Firme, con las ideas claras. Así llegó de nuevo Román a Madrid. La evolución en su concepto comienza a tener sus frutos y la actuación del valenciano fue muy importante. La oreja, del noble y enclasado quinto, será sin duda uno de los trofeos a tener en cuenta en las valoraciones de la feria. Bueno, ¡y la estocada! De cabeza al mar, se dice. Pues este de frente a la muerte se tiró tras exponer con mucha verdad por ambos pitones. En la corta distancia, enroscado y cargando la suerte. Girando sobre su cintura. Aguantando derrotes y miradas que contenían más peligro que bondad. Lo exprimió hasta el límite por el pitón derecho, tragó por el izquierdo. También en los de pecho. Pero nunca perdió la colocación. Meritoria disposición de Román que también dió la cara frente a la alimaña que hizo de segundo. En ese no hubo suerte con los aceros pero el esfuerzo, y los méritos hechos delante del complicado animal, lo recompensó Madrid tras el arrastre del «adolfo».

La decepción llegó con el tercer toro. No fue bueno y sí peligroso. Especialmente por el derecho, pitón por el que se le coló varias veces -derrotando con brusquedad- al diestro Roca Rey. No hubo entendimiento y faltaron ganas para terminar de sobreponerse al astado. Pero con el gran sexto llegó la sorpresa. Roca brindó al público y lo citó con ciertos aires de valentía. ¡No fue tonto, no! Lo había visto en los capotes y sabía que tenía que apostar sí o sí con él.
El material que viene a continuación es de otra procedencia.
Lemma inserted_covers a : covers inserted a <-> covers fl a \/ x.1 <= a < stop x.
Proof.
  assert (forall l l' b, covers (l ++ l') b <-> covers l b \/ covers l' b) as Happ.
  { intros l l' b. unfold covers. split; [intros (y & [Hy|Hy]%elem_of_app & H); eauto|].
    intros [(y & Hy & H)|(y & Hy & H)]; exists y; (split; [set_solver|done]). }
  assert (forall l, Forall sane l -> Forall (fun y => 0 < y.2) l) as Hpos.
  { intros l H. eapply Forall_impl; [exact H|]. intros y Hy. by apply sane_bounds. }
  destruct right_ok as (R1 & _ & _). pose proof sane_l2 as S2. pose proof (sane_bounds x sane_x). rewrite Efl, Happ. unfold inserted.
  destruct (last l1) as [p|] eqn:El.
  - apply last_Some in El as [l Hl]. assert (removelast l1 = l) as -> by (rewrite Hl; apply removelast_last).
    pose proof sane_l1 as S1. rewrite Hl, Forall_app in S1. destruct S1 as [_ Sp]. apply Forall_cons in Sp as [Sp _].
    rewrite Happ, join_covers, join_covers, Hl, Happ by (auto || (pose proof (sane_bounds p Sp); lia) || lia).
    assert (covers [p] a <-> p.1 <= a < stop p) as ->; [|tauto].
    unfold covers. split; [by intros (y & ->%list_elem_of_singleton & Hy)|]. intros Hy. exists p. split; [by apply list_elem_of_singleton|done].
  - apply last_None in El as ->. rewrite join_covers by (auto || lia). unfold covers at 2. split; [tauto|].
    intros [[(y & Hy & _)|H']|H']; [by apply elem_of_nil in Hy|tauto|tauto].
Qed.

Lemma inserted_big : exists y, y ∈ inserted /\ y.1 <= x.1 /\ x.2 <= y.2.
Proof.
  assert (forall l, Forall sane l -> Forall (fun y => 0 < y.2) l) as Hpos.
  { intros l H. eapply Forall_impl; [exact H|]. intros y Hy. by apply sane_bounds. }
  destruct right_ok as (R1 & _ & _). destruct (join_head x l2) as (h & t & Ej & Eh & Hh). specialize (Hh (Hpos _ sane_l2)).
  unfold inserted. destruct (last l1) as [p|] eqn:El; rewrite Ej.
  - cbn [join]. apply last_Some in El as [l Hl]. assert (p.1 < x.1) by (apply H1; rewrite Hl; set_solver).
    pose proof sane_l1 as S1. rewrite Hl, Forall_app in S1. destruct S1 as [_ Sp]. apply Forall_cons in Sp as [Sp _]. apply sane_bounds in Sp.
    destruct (Z.eqb_spec (stop p) h.1).
    + exists (p.1, p.2 + h.2). cbn [fst snd]. split; [set_solver|lia].
    + exists h. split; [set_solver|lia].
  - exists h. split; [set_solver|lia].
Qed.

(** The header [p] that [free] links to. *)
Definition prev : blk := default (base, 0) (last l1).

Lemma prev_nodes : exists pre, nodes l1 = pre ++ [prev] /\ nodes fl = pre ++ prev :: l2 /\ length pre = length l1 /\
  nodes inserted = pre ++ join prev (join x l2).
Proof.
  unfold prev, inserted. destruct (last l1) as [p|] eqn:El.
  - apply last_Some in El as [l Hl]. exists ((base, 0) :: l). change (default (base, 0) (Some p)) with p.
    assert (removelast l1 = l) as -> by (rewrite Hl; apply removelast_last). rewrite Efl, Hl. unfold nodes. rewrite <- app_assoc, length_app.
    cbn [app length]. split_and!; try done. lia.
  - apply last_None in El as El'. exists []. rewrite Efl, El'. cbn [app length]. split_and!; try done.
    destruct (join_head x l2) as (h & t & -> & Eh & _). change (default (base, 0) None) with (base, 0). unfold nodes. cbn [join]. unfold stop at 1. cbn [fst snd].
    destruct (Z.eqb_spec (base + HDR * 0) h.1) as [E|]; [|done]. pose proof sane_x as [(Hx & _) _]. unfold HDR in *. lia.
Qed.

Lemma prev_cases : prev = (base, 0) \/ prev ∈ l1.
Proof. unfold prev. destruct (last l1) as [p|] eqn:El; [right|by left]. apply last_Some in El as [l ->]. set_solver. Qed.
Lemma prev_facts : 0 <= prev.1 /\ 0 <= prev.2 /\ stop prev < 2 ^ 31 /\ far x.1 prev.1 /\ (forall z, z ∈ al' -> stop z <= prev.1 \/ prev.1 + HDR <= z.1).
Proof.
  pose proof (h_room _ _ _ OK) as [Hb1 Hb2]. pose proof sane_x as [Px _]. destruct prev_cases as [->|Hp].
  - unfold stop. cbn [fst snd]. unfold placed, far, HDR in *. split_and!; try lia. intros z Hz. pose proof (al_placed z (rest_used z Hz)) as (H & _).
    unfold HDR in H. lia.
  - pose proof (Forall_forall sane l1) as [F _]. pose proof (F sane_l1 prev Hp) as Sp. destruct (sane_bounds prev Sp) as (B1 & B2 & B3).
    pose proof (x_before prev Hp). split_and!; try lia; [right; unfold stop, HDR in *; lia|]. intros z Hz. destruct Sp as [_ Sp]. destruct (Sp z Hz) as [H'|H']; [by left|right].
    unfold stop, HDR in *. lia.
Qed.

Lemma free_linked fuel j : nodes fl !! j = Some (freep s, (nodes fl !!! j).2) -> (length fl <= fuel)%nat ->
  exists m', run (free fuel (x.1 + HDR) s) = ROk tt (mkHeap m' prev.1 (brk s)) /\ chain m' base (nodes inserted) /\ kept al' (umem s) m'.
Proof.
  intros Hj Hf. destruct prev_nodes as (pre & E1 & E2 & Hlen & E3). destruct prev_facts as (P0 & P1 & P2 & P3 & P4).
  destruct right_ok as (R1 & _ & R3). pose proof (h_room _ _ _ OK) as [Hb1 Hb2]. pose proof sane_x as Sx. pose proof (sane_bounds x Sx) as (X1 & X2 & X3).
  assert (0 <= base < 2 ^ 31) as Hbase by (unfold HDR in *; lia).
  assert (base < x.1) as Hbx by (destruct Sx as [(H & _) _]; unfold HDR in H; lia).
  assert (forall l, Forall sane l -> Forall (fun y => 0 < y.2 /\ stop y < 2 ^ 31 /\ 0 <= y.1) l) as Hbd.
  { intros l H. eapply Forall_impl; [exact H|]. intros y Hy. by apply sane_bounds. }
  pose proof (h_chain _ _ _ OK) as Hc. rewrite E2 in Hc. apply chain_app in Hc as [Hc1 Hc2]. cbn [start chain] in Hc1, Hc2. destruct Hc2 as (Hnx & Hsz & Hc2).
  unfold free. replace (x.1 + HDR - HDR) with x.1 by lia. mrun.
  assert (run (free_scan fuel x.1 (freep s) s) = ROk prev.1 s) as ->; [apply (free_scan_spec x.1 l1 l2 Efl H1 H2 Hbx fuel j _ prev Hj)|]; cbn [rbind].
  { rewrite E2. rewrite lookup_app_r by lia. by rewrite Hlen, Nat.sub_diag. }
  { unfold distance. pose proof (lookup_lt_Some _ _ _ Hj) as Hlt. assert (length fl = length l1 + length l2)%nat by (by rewrite Efl, length_app).
    unfold nodes in *. cbn [length] in *. case_decide; lia. }
  unfold get_ptr. mrun. rewrite Hnx.
  destruct (link_join_spec s base x l2) as (m1 & L1 & C1 & O1); try done; try lia.
  { pose proof (h_used _ _ _ OK) as Hu. rewrite Forall_forall in Hu. apply Hu, x_used. }
  { intros y Hy. left. pose proof (x_after y Hy). unfold stop, HDR in *. lia. }
  { intros _. unfold stop, HDR in *. lia. }
  { by apply Hbd, sane_l2. }
  rewrite L1. cbn [rbind]. mrun. destruct O1 as [O1 O1'].
  assert (start base (join x l2) = x.1) as Est by (destruct (join_head x l2) as (h & t & -> & Eh & _); done).
  destruct (link_join_spec (set_umem m1 s) base prev (join x l2)) as (m2 & L2 & C2 & O2); cbn [umem set_umem]; try done; try lia.
  { destruct (O1 prev.1 P3) as [_ ->]. done. }
  { intros y Hy. rewrite Forall_forall in R1. pose proof (R1 y Hy) as [Py _]. destruct prev_cases as [->|Hp]; [by eapply base_far|].
    pose proof (R3 prev Hp) as R3'. rewrite Forall_forall in R3'. pose proof (R3' y Hy) as H'.
    pose proof sane_l1 as S1. rewrite Forall_forall in S1. destruct (sane_bounds prev (S1 _ Hp)) as (B1 & _). left. unfold stop, HDR in *. lia. }
  { destruct (join_head x l2) as (h & t & -> & _). done. }
  { by apply Hbd. }
  rewrite Est in L2. rewrite L2. cbn [rbind]. eexists. split; [reflexivity|]. rewrite E3. split.
  - apply chain_app. split; [|done]. destruct (join_head prev (join x l2)) as (h & t & -> & Eh & _). cbn [start]. rewrite Eh.
    eapply chain_ext; [|exact Hc1]. intros y Hy. apply list_elem_of_lookup in Hy as [i Hi]. pose proof (lookup_lt_Some _ _ _ Hi) as Hil.
    assert (nodes fl !! i = Some y) as Hyi by (rewrite E2; by rewrite lookup_app_l).
    assert (nodes fl !! length pre = Some prev) as Hpi by (rewrite E2, lookup_app_r, Nat.sub_diag by lia; done).
    assert (y.1 + HDR <= prev.1 /\ y.1 + HDR <= x.1) as [Y1 Y2].
    { destruct i as [|i]; [injection Hyi as <-|].
      - destruct prev_cases as [Ep|Hp]; [|pose proof sane_l1 as S1; rewrite Forall_forall in S1; destruct (S1 _ Hp) as [(H & _) _]; destruct Sx as [(H' & _) _]; done].
        pose proof (nodes_order 0 (length pre) (base, 0) prev eq_refl Hpi Hil) as H. rewrite Ep in H. cbn [fst] in H. lia.
      - change (fl !! i = Some y) in Hyi. destruct (length pre) as [|k] eqn:Ek; [lia|]. change (fl !! k = Some prev) in Hpi.
        pose proof (sorted_lookup fl i k y prev (h_sorted _ _ _ OK) Hyi Hpi ltac:(lia)) as Hlt. assert (prev ∈ l1) as Hp.
        { destruct prev_cases as [Ep|]; [|done]. apply list_elem_of_lookup_2 in Hpi. apply fl_placed in Hpi as (H & _). rewrite Ep in H. cbn [fst] in H. unfold HDR in H. lia. }
        pose proof (H1 prev Hp). pose proof (fl_placed y (list_elem_of_lookup_2 _ _ _ Hyi)) as (_ & Hy0 & _). unfold stop, HDR in *. lia. }
    eapply same_trans; [apply O1; right; done|]. apply O2. by right.
  - eapply kept_trans; eapply kept_only; [split; [exact O1|exact O1']| |exact O2|exact P4].
    intros z Hz. destruct (rest_apart z Hz) as [H|H]; [by left|right]. unfold stop, HDR in *. lia.
Qed.
End free.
Había dudas entre algunos aficionados sobre si podría hacer frente a ganaderías de las consideradas como duras. El bombo puso en su camino Adolfo y él pronto se encargó de resolver la incógnita: faena importante del peruano y muy buen toro para bajar el telón a la tarde. Este último embistió con ritmo y calidad en la muleta. Se entregó y, aunque le faltaron algunos finales, derrochó importancia en el ruedo. Roca lo cuajó, ¡y hasta se gustó! Un cambio de mano extraordinario y el pase de pecho -posterior- mirando al tendido dejó constancia de su poderío. La faena, sin ningún tipo de adorno ni recurso, se desarrolló con largura y profundidad. La espada le privó de trofeos pero el examen quedó más que aprobado. Sabe torear y muy bien. Por encima de hierros y gustos. La chispa de «Madroñito» -pronto y con emoción- y la verdad de Roca -dejando algunos muletazos muy templados- hicieron del roce, el cariño. Ojala, la primera de muchas. Por la Fiesta.

Plaza de Toros de Las Ventas. 17° festejo de la Feria de San Isidro. Lleno de No Hay Billetes. Toros de Adolfo Martín, de variada presencia e interesante comportamiento. Manuel Escribano: silencio tras aviso y herido. Román: ovación con saludos y oreja. Roca Rey: silencio y ovación con saludos tras petición.